8. The rapid test kit of claim 6, wherein the connecting component is one or more of a double-sided tape, a magnetic alignment adsorption structure, and a rivet-fastening structure.

9. The rapid detection kit for a swab sample according to any one of claims 1 to 8, wherein a pressing mechanism for fixing a sample swab is arranged on the swab assembly, the pressing mechanism is provided with a first positioning groove for fixing a swab head of the sample swab and a second positioning groove for fixing a swab rod of the swab sample, the first positioning groove and the second positioning groove form the detection channel, and at least part of a loading end of the test strip is located in the first positioning groove.

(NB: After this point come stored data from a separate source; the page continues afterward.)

(* ===== verification/Serve.v ===== *)
(** [src/api/mod.rs], [src/api/frontpage.rs], [src/api/peer.rs] and [src/metrics/mod.rs]: the routes, the parameters of
    the requests and the responses, and the metrics. *)
From stdpp Require Import sorting.
From S2P Require Import Prelude.
From S2P Require Import Extern.
From S2P Require Import Wire.
From S2P Require Import Tx.
From S2P Require Import Header.
From S2P Require Import Loops.
From S2P Require Import Chain.
From S2P Require Import Address.
From S2P Require Import Analyze.
From S2P Require Import Float.
From S2P Require Import Store.
From S2P Require Import Queries.
From S2P Require Import Miners.
From S2P Require Import FrontPage.
From S2P Require Import OnlineList.
From S2P Require Import Peers.
From S2P Require Import Text.
From S2P Require Import Sqlite.
From S2P Require Import Api.
From S2P Require Import Json.

(** * Parameters

    A query is the list of its keys and values, decoded. The derived reader of a struct refuses a field that comes
    twice, one that is missing (but an [Option] is then [None]), and a value that cannot be read; [axum] answers all of these
    with [BAD_REQUEST]. *)
Abbreviation query := (list (bytes * bytes)).

Definition param (key : string) (q : query) : response (option bytes) :=
  match List.filter (λ x, bool_decide (x.1 = bstr key)) q with
  | [] => respond None
  | [x] => respond (Some x.2)
  | _ => refuse BAD_REQUEST
  end.

Definition string_param (key : string) (q : query) : response string :=
  v <-? param key q; v <-? some_or_code v BAD_REQUEST; respond (String.string_of_list_byte v).

Definition number_param (bound : Z) (key : string) (q : query) : response Z :=
  v <-? param key q; v <-? some_or_code v BAD_REQUEST; some_or_code (parse_unsigned bound v) BAD_REQUEST.

Definition option_param (key : string) (q : query) : response (option Z) :=
  v <-? param key q;
  match v with
  | Some v => n <-? some_or_code (parse_usize v) BAD_REQUEST; respond (Some n)
  | None => respond None
  end.

Record SearchParam := mkSearchParam { term : string }.
Record HashParam := mkHashParam { hp_hash : string }.
Record HashTopParam := mkHashTopParam { ht_hash : string; ht_limit : option Z }.
Record HashExtraParam := mkHashExtraParam { he_hash : string; he_skip : Z; he_limit : option Z }.
Record AddressTopParam := mkAddressTopParam { atp_address : string; atp_limit : option Z }.
Record AddressExtraParam := mkAddressExtraParam {
  aep_address : string; aep_from_timestamp : option Z; aep_to_timestamp : option Z; aep_limit : option Z }.
Record AddressContinueParam := mkAddressContinueParam {
  acp_address : string; acp_after_tx : string; acp_after_timestamp : Z; acp_limit : option Z }.
Record AfterHashParam := mkAfterHashParam { ah_hash : string; ah_limit : option Z }.
Record MinerTopParam := mkMinerTopParam { mt_id : string; mt_limit : option Z }.
Record MinerContinueParam := mkMinerContinueParam { mc_id : string; mc_after_hash : string; mc_limit : option Z }.
Record PeerParams := mkPeerParams { pp_address : string; pp_port : Z }.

10. The rapid swab sample detection kit of any one of claims 1-8, further comprising a swab sample, wherein the swab sample comprises a swab head and a swab stem coupled to the swab head, wherein the swab head is configured to sample.

11. The rapid swab sample detection kit of claim 10, wherein the swab sample comprises one or more of a nasal swab sample, a pharyngeal swab sample, a nasopharyngeal swab, a urethral swab, and a cervical swab sample.

12. The rapid detection kit for swab samples according to any one of claims 1 to 8 and 11, wherein the preparation material of the kit body is one or more selected from the group consisting of hard paper, polyethylene terephthalate, polymethyl methacrylate and polypropylene.

13. The rapid test kit for swab samples according to any one of claims 1 to 8 and 11, wherein the swab component is made of one or more materials selected from the group consisting of polyvinyl chloride, polyethylene terephthalate, polyethylene, polypropylene, polyvinylidene chloride, and polycarbonate.

14. A method for preparing a rapid test kit for a swab sample according to any one of claims 1 to 13, comprising the steps of:

(1) Preparing a test strip;

(2) The test strip is arranged at a preset position in the main body of the kit, the swab component is arranged at the preset position in the main body of the kit, one end of a detection channel of the swab component extends to the loading end of the test strip, so that the loading end of the test strip is at least partially positioned in the detection channel, and the other end of the detection channel faces the outside of the main body of the kit so as to be used for inserting a swab sample to be contacted with the loading end of the test strip.

15. The method for preparing the rapid detection kit for the swab samples according to claim 14, wherein the method for preparing the test strip comprises the following steps:

preparing a conjugate pad:

preparing a colloidal gold nanoparticle solution;

preparing a colloidal gold virus antibody complex by adopting the colloidal gold nanoparticle solution, diluting the colloidal gold virus antibody complex and the colloidal gold quality control antibody complex by using a gold-labeled diluent to prepare a conjugate treatment solution, and coating the conjugate treatment solution on a conjugate pad;

preparation of nitrocellulose film: respectively diluting a virus antigen capture antibody and a quality control capture antibody with coating liquid, then spot-coating the diluted virus antigen capture antibody and the quality control capture antibody on corresponding positions of a nitrocellulose membrane, and drying and fixing the diluted virus antigen capture antibody and the quality control capture antibody to obtain the nitrocellulose membrane;

preparing a sample pad: smearing the treatment liquid on a sample pad, and drying for later use;

and sequentially adhering the sample pad, the conjugate pad, the nitrocellulose membrane and the absorbent paper on a bottom plate, and cutting into test strips with preset sizes.

16. The method for preparing a rapid detection kit for a swab sample according to claim 15, wherein the volume ratio of the colloidal gold virus antibody complex in the conjugate treatment solution is 10% -20%, and the volume ratio of the colloidal gold quality control antibody complex is 2% -5%;

and/or the virus antigen capture antibody and the quality control capture antibody are respectively diluted to 0.5-2 mg/mL and 0.5-2 mg/mL by the coating liquid.